• **Work to complete**:
Starting with the first line below, reproduce each line exactly until you have included the one bearing "From Stdlib Require Import Ascii String.".
'''
(* ===== verification/WebAuthn.v ===== *)
(** * WebAuthn challenges and assertions

    [hub/pkg/responseauth/webauthn.go]: the pending challenges of the
    [WebAuthnManager], the checks of a registration and of an assertion. JSON,
    URLs and the public key algorithms are parameters. *)

From Stdlib Require Import Ascii String.
From stdpp Require Import gmap.
From S2P Require Import Prelude Canonical Platform Encoding AuthBooks.

Module webauthn.
Import canonical platform encoding books.

Local Open Scope string_scope.
Local Open Scope Z_scope.

Definition ErrWebAuthnChallengeMismatch : string := "webauthn challenge mismatch or expired".
Definition ErrWebAuthnOriginMismatch : string := "webauthn origin mismatch".
Definition ErrWebAuthnRPIDMismatch : string := "webauthn RP ID mismatch".
Definition ErrWebAuthnUserNotPresent : string := "webauthn user presence flag not set".
Definition ErrWebAuthnSignatureInvalid : string := "webauthn signature verification failed".
Definition ErrWebAuthnCloned : string := "webauthn sign count not strictly incrementing; possible cloned authenticator".

Record WebAuthnRPConfig : Type := mkRPConfig { RPID : string; RPName : string; AllowedOrigins : list string }.

Record StoredWebAuthnCredential : Type := mkStored {
  sc_CredentialID : string;
  sc_KeyType : string;
  sc_PublicKeyPEM : string;
  sc_SignCount : Z;
  sc_AAGUID : string;
}.

Record ClientDataJSON : Type := mkClientData {
  cd_Type : string;
  cd_Challenge : string;
  cd_Origin : string;
  cd_CrossOrigin : bool;
}.

Record WebAuthnRegistrationRequest : Type := mkRegistration {
  wr_TenantID : string;
  wr_OperatorID : string;
  wr_CredentialID : string;
  wr_ClientDataJSON : string;
  wr_AttestationData : string;
  wr_PublicKeyPEM : string;
  wr_KeyType : string;
}.

Record WebAuthnAuthenticationRequest : Type := mkAssertion {
  wa_TenantID : string;
  wa_OperatorID : string;
  wa_BrowserSessionID : string;
  wa_BrowserPublicKey : string;
  wa_CredentialID : string;
  wa_ClientDataJSON : string;
  wa_AuthenticatorData : string;
  wa_Signature : string;
}.

Record pendingChallenge : Type := mkPending {
  pc_Challenge : string;
  pc_TenantID : string;
  pc_Operator : string;
  pc_Kind : string;
  pc_ExpiresAt : Z;
}.

Record WebAuthnManager : Type := mkManager { wm_cfg : WebAuthnRPConfig; wm_challenges : gmap string pendingChallenge }.

#[export] Instance eta_WebAuthnRPConfig : Eta WebAuthnRPConfig := fun x => mkRPConfig (RPID x) (RPName x) (AllowedOrigins x).
#[export] Instance eta_StoredWebAuthnCredential : Eta StoredWebAuthnCredential :=
  fun x => mkStored (sc_CredentialID x) (sc_KeyType x) (sc_PublicKeyPEM x) (sc_SignCount x) (sc_AAGUID x).
#[export] Instance eta_WebAuthnManager : Eta WebAuthnManager := fun x => mkManager (wm_cfg x) (wm_challenges x).

Definition NewWebAuthnManager (cfg : WebAuthnRPConfig) : WebAuthnManager :=
  let cfg := if String.eqb (RPID cfg) "" then cfg <| RPID := "localhost" |> else cfg in
  let cfg := if String.eqb (RPName cfg) "" then cfg <| RPName := "Ominull Response Authority" |> else cfg in
  let cfg := match AllowedOrigins cfg with
    | [] => cfg <| AllowedOrigins := ["http://localhost:9999"; "https://localhost:9999"; "https://ominull.example.invalid:8443"] |>
    | _ => cfg
    end in
  mkManager cfg ∅.

(** ** Challenges *)

Definition challengeTTL : Z := 300 * Second.

(** [b] is the 32 random bytes; expired challenges are dropped first. *)
Definition GenerateChallenge (b tenantID operatorID kind : string) (now : Z) (m : WebAuthnManager)
    : WebAuthnManager * string :=
  let ch := base64_raw_url_encode b in
  let live := filter (fun kv => now <= pc_ExpiresAt kv.2) (wm_challenges m) in
  (m <| wm_challenges := <[ch := mkPending ch tenantID operatorID kind (now + challengeTTL)]> live |>, ch).
(** ** Memberships *)

Definition GrantMembership (now : Z) (tenantID operatorID role : string) : act unit :=
  _ ← ensure (nonempty tenantID && nonempty operatorID) "empty tenant ID or operator ID";
  _ ← on_store (SaveMembership (mkMembership tenantID operatorID role "active" now now));
  audit (mkAudit now tenantID operatorID "membership_granted" "" "" "" "success" ("Role: " ++ role)).

Definition RevokeMembership (now : Z) (tenantID operatorID : string) : act unit :=
  _ ← on_store (RevokeMembership_row tenantID operatorID now);
  audit (mkAudit now tenantID operatorID "membership_revoked" "" "" "" "success" "").

(** The check in front of an enrolment: a member of a tenant that has active
    members, else the operator becomes its first administrator. *)
Definition active_member (tenantID operatorID : string) (s : SQLiteStore) : bool :=
  match GetMembership tenantID operatorID s with Ok mem => String.eqb (mr_Status mem) "active" | Err _ => false end.

Definition bootstrap_member (refused : option SignerAuditEntry) (now : Z) (tenantID operatorID : string) : act unit :=
  members ← gets (fun a => ListMemberships tenantID (a_store a));
  match members with
  | [] => on_store (SaveMembership (mkMembership tenantID operatorID RoleResponseAdmin "active" now now))
  | _ =>
    ok ← gets (fun a => active_member tenantID operatorID (a_store a));
    if ok : bool then mret tt else
    _ ← match refused with Some e => audit e | None => mret tt end;
    fail "operator is not an active member of tenant response authority"
  end.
'''
• **Your solution**:
(* ===== verification/WebAuthn.v ===== *)
(** * WebAuthn challenges and assertions

    [hub/pkg/responseauth/webauthn.go]: the pending challenges of the
    [WebAuthnManager], the checks of a registration and of an assertion. JSON,
    URLs and the public key algorithms are parameters. *)

From Stdlib Require Import Ascii String.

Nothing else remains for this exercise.